Nutrition for Healthy Skin
When it comes to nutrition, our skin often reflects what’s going on inside our body. Feeding children a balanced diet, high in essential vitamins and minerals, can have beneficial effects on the health of their skin. The following is a list of skin-friendly foods and the nutrients that they contain.
Berries (blueberries, cranberries, blackberries, strawberries, raspberries), plums, apples, green tea, artichokes, spinach, beans/legumes (black red and pinto), prunes, raisins, pecans.
These foods are all rich sources of antioxidants. Reactive oxygen species, or ROS, are molecules produced by the body in response to things like sun exposure and pollutants. When present in large amounts they can cause damage to both the structure and genetic information of skin cells. Antioxidants minimise the damage caused by ROS, protecting the cells to some extent. Antioxidants are also able to reduce skin inflammation. Inflammation can destroy the elastin and collagen fibres which give skin its plumpness and flexibility.
Shellfish (oysters, crab, lobster), nuts (cashew, brazil, peanuts, walnuts, pecan), seeds (sunflower, sesame, pumpkin), organ meats (liver, kidney, brain), legumes (beans and peas).
Copper is a mineral which aids in the development of elastin, the fibres which give skin both its elasticity and firmness.
Oily fish (salmon, mackerel, tuna, sardines, herring, trout), walnuts, flax seeds, canola or safflower oil.
Essential fatty acids (Omega 3) are necessary for maintaining the membranes (casings) of skin cells. As a result, EFAs play a role in skin flexibility and repair. The membranes of skin cells behave like a barrier, protecting the contents of the cell and allowing for the passage of material in or out. A robust membrane allows the skin cells to better retain moisture, appearing firmer and smoother. EFAs can also help reduce dry or irritated skin and combat inflammation.
Organ meat (liver, kidney, heart), lean meats (beef, lamb, pork fish, chicken), eggs, green leafy vegetables.
Iron assists with the production of elastin and collagen fibres in the skin, it is essential for proper skin growth and maintenance.
Brazil nuts, fish (tuna, halibut, sardines, salmon), shellfish (oysters, shrimp, mussels), liver, kidney, whole grain breads and cereals, wheat germ, brown rice, sunflower seeds.
As with vitamins C and E, selenium has antioxidant properties that help protect the skin from sun damage. Selenium works to increase the density of skin, making skin appear fleshier. It also affects skin condition, reducing dryness and roughness.
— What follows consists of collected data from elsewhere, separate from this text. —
Record connection := Connection_ {
  next_corr_id : Z;
  allocated : Z;
  pending : gmap Z nat;
  calls : list call;
  queue : list frame;
  writing : option frame;
  writer : writer_state;
  at_broker : list frame;
  inbound : list answer;
  answered : list (nat * bytes);
  reader : reader_state;
  shutdown : bool;
  reauth_due : option Z;
  exchanging : option exchange_state;
}.

Definition init (due : option Z) : connection :=
  {| next_corr_id := 0; allocated := 0; pending := ∅; calls := []; queue := []; writing := None;
     writer := WRun; at_broker := []; inbound := []; answered := []; reader := RRun;
     shutdown := false; reauth_due := due; exchanging := None |}.

(** Updates of one part of the state. *)

Definition set_ids (n a : Z) (s : connection) : connection :=
  Connection_ n a (pending s) (calls s) (queue s) (writing s) (writer s) (at_broker s) (inbound s)
    (answered s) (reader s) (shutdown s) (reauth_due s) (exchanging s).
Definition set_pending (p : gmap Z nat) (s : connection) : connection :=
  Connection_ (next_corr_id s) (allocated s) p (calls s) (queue s) (writing s) (writer s)
    (at_broker s) (inbound s) (answered s) (reader s) (shutdown s) (reauth_due s) (exchanging s).
Definition set_calls (cs : list call) (s : connection) : connection :=
  Connection_ (next_corr_id s) (allocated s) (pending s) cs (queue s) (writing s) (writer s)
    (at_broker s) (inbound s) (answered s) (reader s) (shutdown s) (reauth_due s) (exchanging s).
Definition set_writer (q : list frame) (w : option frame) (ws : writer_state) (s : connection) :
    connection :=
  Connection_ (next_corr_id s) (allocated s) (pending s) (calls s) q w ws (at_broker s) (inbound s)
    (answered s) (reader s) (shutdown s) (reauth_due s) (exchanging s).
Definition set_broker (b : list frame) (i : list answer) (l : list (nat * bytes)) (s : connection) :
    connection :=
  Connection_ (next_corr_id s) (allocated s) (pending s) (calls s) (queue s) (writing s) (writer s) b
    i l (reader s) (shutdown s) (reauth_due s) (exchanging s).
Definition set_reader (r : reader_state) (s : connection) : connection :=
  Connection_ (next_corr_id s) (allocated s) (pending s) (calls s) (queue s) (writing s) (writer s)
    (at_broker s) (inbound s) (answered s) r (shutdown s) (reauth_due s) (exchanging s).
Definition cancel (s : connection) : connection :=
  Connection_ (next_corr_id s) (allocated s) (pending s) (calls s) (queue s) (writing s) (writer s)
    (at_broker s) (inbound s) (answered s) (reader s) true (reauth_due s) (exchanging s).
Definition set_reauth (d : option Z) (e : option exchange_state) (s : connection) : connection :=
  Connection_ (next_corr_id s) (allocated s) (pending s) (calls s) (queue s) (writing s) (writer s)
    (at_broker s) (inbound s) (answered s) (reader s) (shutdown s) d e.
Carrots, liver, chilli peppers, apricots, sweet potatoes, spinach, cantaloupe, low-fat dairy products, broccoli.
Vitamin A (carotenoids) is vital to the development, maintenance and repair of skin cells. Vitamin A increases the renewal of skin cells and deficiency can cause dry, flaky skin.
Broccoli, tomatoes, papaya, mangoes, red/yellow peppers, parsley, potatoes, kiwi fruit, grapefruit, guava, oranges.
Vitamin C is an effective antioxidant. Antioxidants neutralise and stabilise reactive oxygen species (ROS) – molecules which can damage skin cells. Antioxidants protect the cells by mopping up any excess ROS.
Sunflower seeds, safflower and sunflower oil, almonds, olives, spinach and other leafy greens, whole grains (wheat, oats, bran), tomatoes.
Vitamin E also acts as an antioxidant, reducing the harmful effects of ROS. When working together, vitamins C and E are particularly good at reducing the risk of damage from sun exposure which can lead to skin aging and cancer. Vitamin E also helps to heal and maintain skin tissue.
Water, herbal tea (not including sweetened or diuretic infusions), fruit or vegetable juice (in moderation).
Drinking plenty of water helps to keep skin hydrated, making it appear softer and suppler. Water is also important to skin health because without it skin cells cannot properly transport nutrients in and get rid of harmful waste products. Adequate fluid intake also aids in the process of sweating, keeping the skin clear.
Oysters, wheat germ, peanuts, pumpkin seeds, lean meat (beef, lamb, pork).
Zinc is a mineral which moderates the production of oil (sebum) by the skin, helping to clear acne.
*It is important to note that excess supplementation with some of these vitamins and minerals (vitamin A, copper, zinc and selenium) can be dangerous. Always speak to your child’s doctor before commencing dietary supplements.
**Nuts, dairy products and shellfish are some of the most common foods to induce allergic reactions. Introduce these foods to your child’s diet gradually and seek immediate medical attention if a reaction occurs.